Em Günzburg, cidadezinha chamada «Pequena Viena», nasceu Josef Mengele, o médico carcereiro de Auschwitz, talvez o mais atroz assassino dos Läger; aqui esteve ele escondido até 1949, num convento, e aqui voltou clandestinamente em 1951, para o enterro do pai.
Em Auschwitz, Mengele, sempre sereno e sorridente, atirava as crianças para a fogueira, arrancava meninos de mama dos braços das mães e esmagava-os no chão, extraía fetos dos ventres maternos, fazia experiências com pares de gémeos - e com especial paixão quando os gémeos eram ciganos -, arrancava os olhos, que guardava nas paredes dos seus aposentos ou enviava para o professor Otran von Verschuer (diretor do Instituto de Antropologia de Berlim e professor da Universidade de Münster mesmo após 1953), injetava vírus, queimava órgãos genitais.
Talvez ainda esteja vivo, e desde há quarenta aos que escapa aos seus perseguidores. Claro, mesmo um homem que mata outro por divertimento obrigando o filho deste a assistir à cena, pode amar o seu pai.
A infâmia atrai as cumplicidades: Mengele foi solto pelos americanos, ajudado pelos ingleses, escondido por frades, protegido pelo ditador do Paraguai.
Sem dúvida, não é o nazismo a única barbárie existente neste mundo, e hoje condenar a violência nazi, que deixou de constituir uma ameaça, serve a muitos para esconder outras violências, cometidas sobre outras vítimas de outra raça ou cor, e para profissão de fé antifascista.
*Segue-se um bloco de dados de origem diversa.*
Lemma attract_far (cfg : config) (m : point) (p : particle) (x y a b : Q) (R : Z) :
  cfg_attract_radius cfg = num_of_Z R -> (0 <= R)%Z ->
  mx m = Fin x -> my m = Fin y -> px p = Fin a -> py p = Fin b ->
  (inject_Z (R * R) <= (x - a) * (x - a) + (y - b) * (y - b))%Q ->
  attract cfg m p = p.
Proof.
  intros HR HR0 Hx Hy Ha Hb Hfar. unfold attract. rewrite Hx, Hy, Ha, Hb, HR.
  now rewrite nlt_hypot_far.
Qed.

Lemma pointer_cmds_far (cfg : config) (m : point) (p : particle) (x y a b : Q) (P : Z) :
  cfg_pointer_dist cfg = num_of_Z P -> (0 <= P)%Z ->
  mx m = Fin x -> my m = Fin y -> px p = Fin a -> py p = Fin b ->
  (inject_Z (P * P) <= (a - x) * (a - x) + (b - y) * (b - y))%Q ->
  pointer_cmds cfg m p = [].
Proof.
  intros HP HP0 Hx Hy Ha Hb Hfar. unfold pointer_cmds. rewrite Hx, Hy, Ha, Hb, HP.
  now rewrite nlt_hypot_far.
Qed.

(** The initial pointer [(-9999, -9999)] is at least [9949] away, on each
    axis, from any point of the margin's lower-left quadrant bound. *)
Lemma initial_mouse_far (a b : Q) (R : Z) :
  (0 <= R <= 9949)%Z -> (-50 <= a)%Q -> (-50 <= b)%Q ->
  (inject_Z (R * R) <= (-9999 - a) * (-9999 - a) + (-9999 - b) * (-9999 - b))%Q /\
  (inject_Z (R * R) <= (a - -9999) * (a - -9999) + (b - -9999) * (b - -9999))%Q.
Proof.
  intros HR Ha Hb.
  assert (HRq : (0 <= inject_Z R <= 9949)%Q)
    by (split; unfold Qle; cbn; lia).
  rewrite inject_Z_mult. split; nra.
Qed.

(** C7: when the pointer is at or beyond the attraction radius of a
    particle, the frame leaves the particle's velocity as it was: the motion
    is purely inertial. *)
Theorem far_pointer_keeps_velocity (cfg : config) (w h : num) (m : point) (p : particle)
    (x y a b : Q) (R : Z) :
  cfg_attract_radius cfg = num_of_Z R -> (0 <= R)%Z ->
  mx m = Fin x -> my m = Fin y -> px p = Fin a -> py p = Fin b ->
  (inject_Z (R * R) <= (x - a) * (x - a) + (y - b) * (y - b))%Q ->
  attract cfg m p = p /\
  pvx (update_particle cfg w h m p) = pvx p /\ pvy (update_particle cfg w h m p) = pvy p.
Proof.
  intros HR HR0 Hx Hy Ha Hb Hfar.
  assert (E : attract cfg m p = p) by (eapply attract_far; eauto).
  unfold update_particle. rewrite E. split; [reflexivity|]. split; reflexivity.
Qed.

Lemma far_pointer_keeps_velocity_witness :
  attract hero_config {| mx := Fin 400; my := Fin 100 |} (sample_particle 100 100)
    = sample_particle 100 100 /\
  pvx (update_particle hero_config (Fin 800) (Fin 600) {| mx := Fin 400; my := Fin 100 |}
         (sample_particle 100 100)) = pvx (sample_particle 100 100) /\
  pvy (update_particle hero_config (Fin 800) (Fin 600) {| mx := Fin 400; my := Fin 100 |}
         (sample_particle 100 100)) = pvy (sample_particle 100 100).
Proof.
  apply (far_pointer_keeps_velocity hero_config (Fin 800) (Fin 600)
           {| mx := Fin 400; my := Fin 100 |} (sample_particle 100 100) 400 100 100 100 180);
    try reflexivity; [lia|vm_compute; discriminate].
Defined.

(** C8: the initial pointer [(-9999, -9999)] attracts no particle of the
    margin and draws no pointer line (the spec's scenario: pointer at its
    initial place, particle at [(100, 100)], threshold 140: no line). *)
Theorem initial_pointer_is_inert (cfg : config) (ps : list particle) (R P : Z) :
  cfg_attract_radius cfg = num_of_Z R -> (0 <= R <= 9949)%Z ->
  cfg_pointer_dist cfg = num_of_Z P -> (0 <= P <= 9949)%Z ->
  Forall (fun p => exists a b, px p = Fin a /\ py p = Fin b /\ (-50 <= a)%Q /\ (-50 <= b)%Q) ps ->
  map (attract cfg initial_mouse) ps = ps /\ pointer_pass cfg initial_mouse ps = [].
Proof.
  intros HR HR0 HP HP0 Hps. split.
  - rewrite <- map_id. apply map_ext_in. intros p Hin.
    rewrite Forall_forall in Hps. destruct (Hps p Hin) as (a & b & Ha & Hb & Ha0 & Hb0).
    eapply attract_far; eauto; [lia|reflexivity|reflexivity|].
    apply (initial_mouse_far a b R); auto.
  - apply flat_map_nil_iff. eapply Forall_impl; [|exact Hps].
    intros p (a & b & Ha & Hb & Ha0 & Hb0).
    eapply pointer_cmds_far; eauto; [lia|reflexivity|reflexivity|].
    apply (initial_mouse_far a b P); auto.
Qed.

Lemma initial_pointer_is_inert_witness :
  map (attract about_config initial_mouse) [sample_particle 100 100; sample_particle (-50) 650]
    = [sample_particle 100 100; sample_particle (-50) 650] /\
  pointer_pass about_config initial_mouse [sample_particle 100 100; sample_particle (-50) 650]
    = [].
Proof.
  apply (initial_pointer_is_inert about_config _ 120 140); try reflexivity; try lia.
  repeat (apply Forall_cons; [eexists _, _; split; [reflexivity|split; [reflexivity|]];
                              split; vm_compute; discriminate|]).
  apply Forall_nil.
Defined.

(** ** Velocity over many frames *)

(** Consecutive frames of one particle, under a sequence of pointer
    positions. *)
Definition run_frames (cfg : config) (w h : num) (ms : list point) (p : particle) : particle :=
  fold_left (fun q m => update_particle cfg w h m q) ms p.

(** Every pointer position is finite and never exactly on the particle at
    the frame where it is read. *)
Fixpoint pointer_avoids (cfg : config) (w h : num) (ms : list point) (p : particle) : Prop :=
  match ms with
  | [] => True
  | m :: ms' => finite_point m /\ ~ on_pointer m p /\
                pointer_avoids cfg w h ms' (update_particle cfg w h m p)
  end.

Lemma update_particle_velocity (cfg : config) (w h : num) (m : point) (p : particle)
    (s vx vy : Q) :
  cfg_attract_strength cfg = Fin s -> finite_point m -> ~ on_pointer m p -> sane p ->
  pvx p = Fin vx -> pvy p = Fin vy ->
  exists vx' vy', pvx (update_particle cfg w h m p) = Fin vx' /\
    pvy (update_particle cfg w h m p) = Fin vy' /\
    (Qabs (vx' - vx) <= Qabs s)%Q /\ (Qabs (vy' - vy) <= Qabs s)%Q.
Proof.
  intros Hs [Hmx Hmy] Hon (Hx & Hy & _ & _) Hvx Hvy.
  destruct m as [[x| | |] [y| | |]]; cbn in Hmx, Hmy; try contradiction.
  destruct p as [[a| | |] [b| | |] vx0 vy0 r sd]; cbn in *; try contradiction. subst.
  destruct (attract_fin cfg x y a b vx vy s r sd Hs Hon) as (vx' & vy' & Ha & Hbx & Hby).
  exists vx', vy'. unfold update_particle. rewrite Ha. auto.
Qed.
(* ===== verification/FieldEffect.v ===== *)
(** The lifecycle of one particle field: the [useEffect(() => { ... }, [])]
    of [BackgroundFX.tsx] (the same in every copy).  The effect body returns
    early when there is no canvas or no 2D context.  Otherwise it:
    - computes [DPR] and initialises the closure;
    - calls [resize()];
    - registers the [resize] and [mousemove] listeners;
    - requests the first frame.
    Its cleanup cancels the pending frame and removes both listeners.  The
    browser drives the closure through these registrations: [handle] is one
    event, and [reachable] is the closure of the events from a host with
    nothing registered. *)

From Stdlib Require Import QArith List Arith Lia.
From S2P Require Import Prelude JsNumber Canvas Particles.
Import ListNotations.

(** Where the effect stands. *)
Inductive status : Type :=
| Unmounted              (** the effect has not run *)
| Inert                  (** it returned early: no canvas or no context *)
| Failed (f : field)     (** its first [resize()] threw *)
| Running (f : field)    (** it ran; its cleanup has not *)
| Stopped (f : field).   (** its cleanup ran *)

Inductive event : Type :=
| EvMount (has_canvas has_context : bool)
| EvWindowResize (w h : num)
| EvMouseMove (client_x client_y rect_left rect_top : num)
| EvFrame (id : nat) (t : num)
| EvUnmount.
Mas também é verdade que o nazismo foi um apogeu, um cume inultrapassado da infâmia, o mais estreito nó que alguma vez se travou entre a ordem social e a atrocidade. É enganador recorrer a explicações patológicas, no caso do sorridente médico sádico, como se fosse ele um doente colhido por um acesso imparável. Em Günzburg, no convento onde esteve escondido, não arrancava olhos nem esquartejava vísceras, e não parece ter sofrido por isso de qualquer crise de privação; ter-se-á, sem dúvida, comportado bem, senhor tranquilo e discreto que talvez regasse as flores e assistisse com respeito ao serviço vespertino. Não matava, porque não podia fazê-lo, porque as circunstâncias o impediam, e resignava-se sem inquietações a essa renúncia, aos limites que a realidade impunha às suas aspirações, como qualquer outra pessoa se mantém de coração tranquila embora possa ser multimilionária ou ir para a cama com as estrelas de Hollywood
Timor Domini, initium sapientiae; se não houver uma lei, um temor, um dique que impeça de fazer o que em Auschwitz se podia fazer impunemente, não só o Dr. Mengele mas qualquer pessoa se pode transformar naquilo em que o Dr. Mengele se transformou.
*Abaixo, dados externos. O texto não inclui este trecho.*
(* ===== verification/Timers.v ===== *)
(** The browser's timers: a queue of [(due, callback)] entries, [due] in
    milliseconds on the page's clock.  The earliest due entry fires first;
    entries due at the same time fire in the order they were scheduled.
    This is the platform the components' [setTimeout] calls use, not code
    of the repository; the callbacks are a parameter. *)

From Stdlib Require Import List NArith Lia Permutation.
From S2P Require Import Prelude.
Import ListNotations.

Section Queue.

Context {A : Type}.


Fixpoint min_due (q : list (N * A)) : option N :=
  match q with
  | [] => None
  | (d, _) :: q' => match min_due q' with Some m => Some (N.min d m) | None => Some d end
  end.

(** The first entry due at [d], and the queue without it. *)
Fixpoint pop_due (d : N) (q : list (N * A)) : option ((N * A) * list (N * A)) :=
  match q with
  | [] => None
  | (d', cb) :: q' =>
      if N.eqb d d' then Some ((d', cb), q')
      else match pop_due d q' with Some (e, r) => Some (e, (d', cb) :: r) | None => None end
  end.

Definition pop_earliest (q : list (N * A)) : option ((N * A) * list (N * A)) :=
  match min_due q with Some d => pop_due d q | None => None end.


Lemma min_due_spec (q : list (N * A)) (m : N) :
  min_due q = Some m -> In m (map fst q) /\ Forall (fun e => (m <= fst e)%N) q.
Proof.
  revert m. induction q as [|[d cb] q IH]; intros m H; cbn in H; [discriminate|].
  destruct (min_due q) as [m'|] eqn:E.
  - injection H as <-. destruct (IH m' eq_refl) as [Hin Hall]. split.
    + destruct (N.min_spec d m') as [[_ ->]|[_ ->]]; cbn; auto.
    + constructor; [cbn; lia|]. eapply Forall_impl; [|exact Hall]. cbn. intros; lia.
  - injection H as <-. destruct q as [|e q]; [|cbn in E; destruct e, (min_due q); discriminate].
    split; [now left|]. constructor; [cbn; lia|constructor].
Qed.

Lemma pop_due_spec (d : N) (q : list (N * A)) (e : N * A) (r : list (N * A)) :
  pop_due d q = Some (e, r) -> fst e = d /\ Permutation q (e :: r).
Proof.
  revert r. induction q as [|[d' cb] q IH]; intros r H; cbn in H; [discriminate|].
  destruct (N.eqb d d') eqn:E.
  - apply N.eqb_eq in E. injection H as <- <-. split; [symmetry; exact E|reflexivity].
  - destruct (pop_due d q) as [[e' r']|]; [|discriminate]. injection H as <- <-.
    destruct (IH r' eq_refl) as [Hd Hp]. split; [exact Hd|].
    rewrite Hp. apply perm_swap.
Qed.

Lemma pop_earliest_spec (q : list (N * A)) (e : N * A) (r : list (N * A)) :
  pop_earliest q = Some (e, r) ->
  Permutation q (e :: r) /\ Forall (fun e' => (fst e <= fst e')%N) q.
Proof.
  unfold pop_earliest. destruct (min_due q) as [m|] eqn:E; [|discriminate]. intros H.
  destruct (min_due_spec q m E) as [_ Hall]. destruct (pop_due_spec m q e r H) as [Hd Hp].
  split; [exact Hp|]. now rewrite Hd.
Qed.

Lemma pop_due_in (d : N) (q : list (N * A)) :
  In d (map fst q) -> exists e r, pop_due d q = Some (e, r).
Proof.
  induction q as [|[d' cb] q IH]; cbn; [contradiction|]. intros H.
  destruct (N.eqb d d') eqn:E; [eauto|].
  destruct H as [H|H]; [subst; now rewrite N.eqb_refl in E|].
  destruct (IH H) as (e & r & ->). eauto.
Qed.

(** A queue that is not empty has an entry to fire. *)
Lemma pop_earliest_nonempty (q : list (N * A)) :
  q <> [] -> exists e r, pop_earliest q = Some (e, r).
Proof.
  intros Hq. unfold pop_earliest. destruct (min_due q) as [m|] eqn:E.
  - apply pop_due_in, (min_due_spec q m E).
  - destruct q as [|[d cb] q]; [contradiction|]. cbn in E. destruct (min_due q); discriminate.
Qed.

End Queue.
Os crimes do Dr. Mengele são uma das mais horrendas páginas dos campos de extermínio. Como qualquer paixão criminosa, também a sua volúpia assassina revela uma enorme banalidade, vazia como o seu estúpido sorriso durante a execução dos crimes.
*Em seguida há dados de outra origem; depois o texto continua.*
(* ===== verification/Projects.v ===== *)
(** The project cards of [Projects.tsx] (outside its particle field).
    - [projectsData] is the table of projects; [getTechIcon] picks the icon
      of a technology chip by a [switch] on [tech.toLowerCase()].
    - Each card renders its technology chips, a "Démo" button when
      [demoUrl] is truthy and a GitHub link when [githubUrl] is truthy.
    - The "Démo" button scrolls to the contact section and, 800 ms later,
      focuses the input with id [name]; the GitHub link's [href] is the
      constant [GITHUB_PROFILE].
    [toLowerCase] is modelled on ASCII letters, which is all the technology
    names use. *)

From Stdlib Require Import String Ascii List Bool NArith Lia.
From S2P Require Import Prelude JsNumber Navigation Contact.
Import ListNotations.
Open Scope string_scope.

(** ** Strings *)

Definition ascii_to_lower (c : ascii) : ascii :=
  let n := nat_of_ascii c in
  if Nat.leb 65 n && Nat.leb n 90 then ascii_of_nat (n + 32)%nat else c.

(** [String.prototype.toLowerCase] on ASCII. *)
Fixpoint to_lower (s : string) : string :=
  match s with
  | EmptyString => EmptyString
  | String c s' => String (ascii_to_lower c) (to_lower s')
  end.

(** ** Data *)

Inductive tech_icon : Type :=
| ReactIcon | LaravelIcon | MySQLIcon | TailwindIcon
| FileTextIcon | SmartphoneIcon | DatabaseIcon | TerminalIcon.

Definition GITHUB_PROFILE : string := "https://github.com/Mar11wane-git".

Record project : Type := Project {
  pr_id : nat;
  pr_title : string;
  pr_description : string;
  pr_technologies : list string;
  pr_features : list string;
  pr_demoUrl : string;
  pr_githubUrl : string
}.

Definition projectsData : list project :=
  [Project 1%nat "GoalTime"
     "Plateforme complète permettant aux utilisateurs de réserver des terrains de football, s'inscrire à des tournois, effectuer des paiements en ligne et contacter les administrateurs."
     ["React"; "Laravel"; "MySQL"; "CSS"; "TypeScript"]
     ["Réservation de terrains"; "Inscription aux tournois"; "Paiements en ligne"; "Contact admin"]
     "https://football-reservation.example.com"
     "https://github.com/username/football-reservation";
   Project 2%nat "Gestion-RH"
     "Application de gestion des ressources humaines permettant d'ajouter, supprimer et modifier les informations des employés, gérer les candidatures, visualiser les salaires et administrer les congés."
     ["React"; "TypeScript"; "MySQL"; "Laravel"; "Redux"; "TailwindCSS"]
     ["Gestion employés"; "Suivi candidatures"; "Calcul salaires"; "Gestion congés"]
     "https://hrms-system.example.com"
     "https://github.com/username/hrms-system";
   Project 3%nat "StoreHub"
     "Interface e-commerce moderne développée avec React, HTML et CSS, permettant aux utilisateurs de parcourir les produits, gérer leur panier et simuler des achats en ligne."
     ["React"; "HTML"; "CSS"]
     ["Catalogue produits"; "Gestion panier"; "Interface responsive"; "Simulation achats"]
     "https://storehub-demo.example.com"
     "https://github.com/username/storehub"].

(** [getTechIcon]: the [switch] on the lower-cased name, [Terminal] by
    default. *)
Definition getTechIcon (tech : string) : tech_icon :=
  let t := to_lower tech in
  if String.eqb t "react" then ReactIcon
  else if String.eqb t "laravel" then LaravelIcon
  else if String.eqb t "mysql" then MySQLIcon
  else if String.eqb t "tailwindcss" then TailwindIcon
  else if String.eqb t "typescript" then FileTextIcon
  else if String.eqb t "css" then SmartphoneIcon
  else if String.eqb t "redux" then DatabaseIcon
  else TerminalIcon.

(** ** Cards *)

Inductive card_button : Type :=
| DemoButton                   (** the "Démo" button *)
| GithubLink (href : string).  (** [<a href=... target="_blank">GitHub</a>] *)

Record card : Type := Card {
  cd_title : string;
  cd_chips : list (tech_icon * string);
  cd_features : list string;
  cd_buttons : list card_button
}.

(** A JavaScript string is truthy when it is not empty. *)
Definition truthy (s : string) : bool := negb (String.eqb s "").

(** The card [projectsData.map] renders for a project. *)
Definition render_card (p : project) : card :=
  {| cd_title := pr_title p;
     cd_chips := map (fun tech => (getTechIcon tech, tech)) (pr_technologies p);
     cd_features := pr_features p;
     cd_buttons := (if truthy (pr_demoUrl p) then [DemoButton] else []) ++
                   (if truthy (pr_githubUrl p) then [GithubLink GITHUB_PROFILE] else []) |}.

(** The "Démo" button's [onClick]: scroll to [contact] now, and schedule
    the focus of the element with id [name] 800 ms later. *)
Definition demo_click (w : window) : window * list (N * string) :=
  (scroll_into_view page_elements (Some "contact") w, [(800%N, "name")]).

(** The page's last link, "Voir GitHub". *)
Definition portfolio_link : string := GITHUB_PROFILE.

(** ** Lemmas *)

Lemma ascii_to_lower_idem (c : ascii) : ascii_to_lower (ascii_to_lower c) = ascii_to_lower c.
Proof.
  destruct c as [b0 b1 b2 b3 b4 b5 b6 b7].
  destruct b0, b1, b2, b3, b4, b5, b6, b7; vm_compute; reflexivity.
Qed.

Lemma to_lower_idem (s : string) : to_lower (to_lower s) = to_lower s.
Proof. induction s as [|c s IH]; cbn; [reflexivity|]. now rewrite ascii_to_lower_idem, IH. Qed.

#[export] Hint Rewrite to_lower_idem : fx_rw.

(** C34: [getTechIcon] does not depend on the case of the name, and in the
    project table every technology gets its own icon except HTML, the only
    one that falls to the default [Terminal] icon. *)
Theorem getTechIcon_case_insensitive (t : string) (p : project) (tech : string) :
  getTechIcon (to_lower t) = getTechIcon t /\
  (In p projectsData -> In tech (pr_technologies p) ->
   (getTechIcon tech = TerminalIcon <-> tech = "HTML")).
Proof.
  split; [unfold getTechIcon; now rewrite to_lower_idem|].
  intros Hp Ht. cbn in Hp.
  repeat (destruct Hp as [<-|Hp]; [cbn in Ht; repeat (destruct Ht as [<-|Ht]; [vm_compute; split;
            congruence|]); contradiction|]).
  contradiction.
Qed.

Lemma getTechIcon_case_insensitive_witness :
  getTechIcon (to_lower "TailwindCSS") = getTechIcon "TailwindCSS" /\
  In (nth 2 projectsData (Project 0 "" "" [] [] "" "")) projectsData /\
  In "HTML" (pr_technologies (nth 2 projectsData (Project 0 "" "" [] [] "" ""))) /\
  (getTechIcon "HTML" = TerminalIcon <-> "HTML" = "HTML").
Proof.
  assert (Hp : In (nth 2 projectsData (Project 0 "" "" [] [] "" "")) projectsData)
    by (right; right; left; reflexivity).
  assert (Ht : In "HTML" (pr_technologies (nth 2 projectsData (Project 0 "" "" [] [] "" ""))))
    by (right; left; reflexivity).
  destruct (getTechIcon_case_insensitive "TailwindCSS"
                (nth 2 projectsData (Project 0 "" "" [] [] "" "")) "HTML") as [H1 H2].
  split; [exact H1|]. split; [exact Hp|]. split; [exact Ht|]. exact (H2 Hp Ht).
Defined.

(** C35 (finding): every project card renders a GitHub link, and every
    such link points to [GITHUB_PROFILE], never to the project's own
    [githubUrl]. *)
Theorem github_links_ignore_project_url (p : project) :
  In p projectsData ->
  In (GithubLink GITHUB_PROFILE) (cd_buttons (render_card p)) /\
  (forall h, In (GithubLink h) (cd_buttons (render_card p)) ->
     h = GITHUB_PROFILE /\ h <> pr_githubUrl p).
Proof.
  intros Hp. cbn in Hp.
  repeat (destruct Hp as [<-|Hp];
          [split; [cbn; tauto|]; intros h Hh; cbn in Hh;
           destruct Hh as [Hh|[Hh|[]]]; try discriminate; injection Hh as <-;
           split; [reflexivity|discriminate]|]).
  contradiction.
Qed.

Lemma github_links_ignore_project_url_witness :
  In (nth 0 projectsData (Project 0 "" "" [] [] "" "")) projectsData /\
  In (GithubLink GITHUB_PROFILE) (cd_buttons (render_card (nth 0 projectsData (Project 0 "" "" [] [] "" "")))) /\
  (forall h, In (GithubLink h) (cd_buttons (render_card (nth 0 projectsData (Project 0 "" "" [] [] "" "")))) ->
     h = GITHUB_PROFILE /\ h <> pr_githubUrl (nth 0 projectsData (Project 0 "" "" [] [] "" ""))).
Proof.
  assert (Hp : In (nth 0 projectsData (Project 0 "" "" [] [] "" "")) projectsData) by (left; reflexivity).
  split; [exact Hp|]. exact (github_links_ignore_project_url _ Hp).
Defined.

(** C36 (finding): the "Démo" button of every card never opens the
    project's [demoUrl].  Its click only requests a scroll to the contact
    section, which exists, and schedules, 800 ms later, the focus of the
    contact form's [name] input. *)
Theorem demo_button_goes_to_contact (p : project) (w : window) :
  In p projectsData ->
  In DemoButton (cd_buttons (render_card p)) /\
  fst (demo_click w) = request w (ScrollIntoView "contact") /\
  snd (demo_click w) = [(800%N, "name")] /\
  getElementById page_elements (Some "name") = Some (Element "name" InputEl) /\
  In "name" form_fields /\
  (forall r, In r (w_requests (fst (demo_click w))) -> In r (w_requests w) \/
     r = ScrollIntoView "contact").
Proof.
  intros Hp. split.
  - cbn in Hp. repeat (destruct Hp as [<-|Hp]; [cbn; tauto|]). contradiction.
  - split; [reflexivity|]. split; [reflexivity|]. split; [reflexivity|].
    split; [cbn; tauto|]. intros r Hr. cbn in Hr. apply in_app_or in Hr.
    destruct Hr as [Hr|[Hr|[]]]; [now left|now right].
Qed.

Lemma demo_button_goes_to_contact_witness :
  let w := {| w_scroll_y := NaN; w_scroll_listeners := 0%nat; w_requests := [] |} in
  let p := nth 1 projectsData (Project 0 "" "" [] [] "" "") in
  In p projectsData /\
  In DemoButton (cd_buttons (render_card p)) /\
  fst (demo_click w) = request w (ScrollIntoView "contact") /\
  snd (demo_click w) = [(800%N, "name")] /\
  getElementById page_elements (Some "name") = Some (Element "name" InputEl) /\
  In "name" form_fields /\
  (forall r, In r (w_requests (fst (demo_click w))) -> In r (w_requests w) \/
     r = ScrollIntoView "contact").
Proof.
  cbv zeta.
  assert (Hp : In (nth 1 projectsData (Project 0 "" "" [] [] "" "")) projectsData)
    by (right; left; reflexivity).
  split; [exact Hp|]. exact (demo_button_goes_to_contact _ _ Hp).
Defined.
Um médico judeu, que era obrigado a secundá-lo nas suas experiências, perguntou-lhe uma vez até quando duraria aquela obra de extermínio. Sorridente, com doçura, Mengele respondeu-lhe: «Mein Freund, es geht immer weiter, immer witer», ou seja, «para sempre, meu amigo, para sempre». Esta frase imbecil e extasiada contém toda a obtusidade do mal: é uma repetição mecânica e fascinada de uma espécie de fórmula ritual, é o balbuciar de um espírito empobrecido e drogado pela crueldade.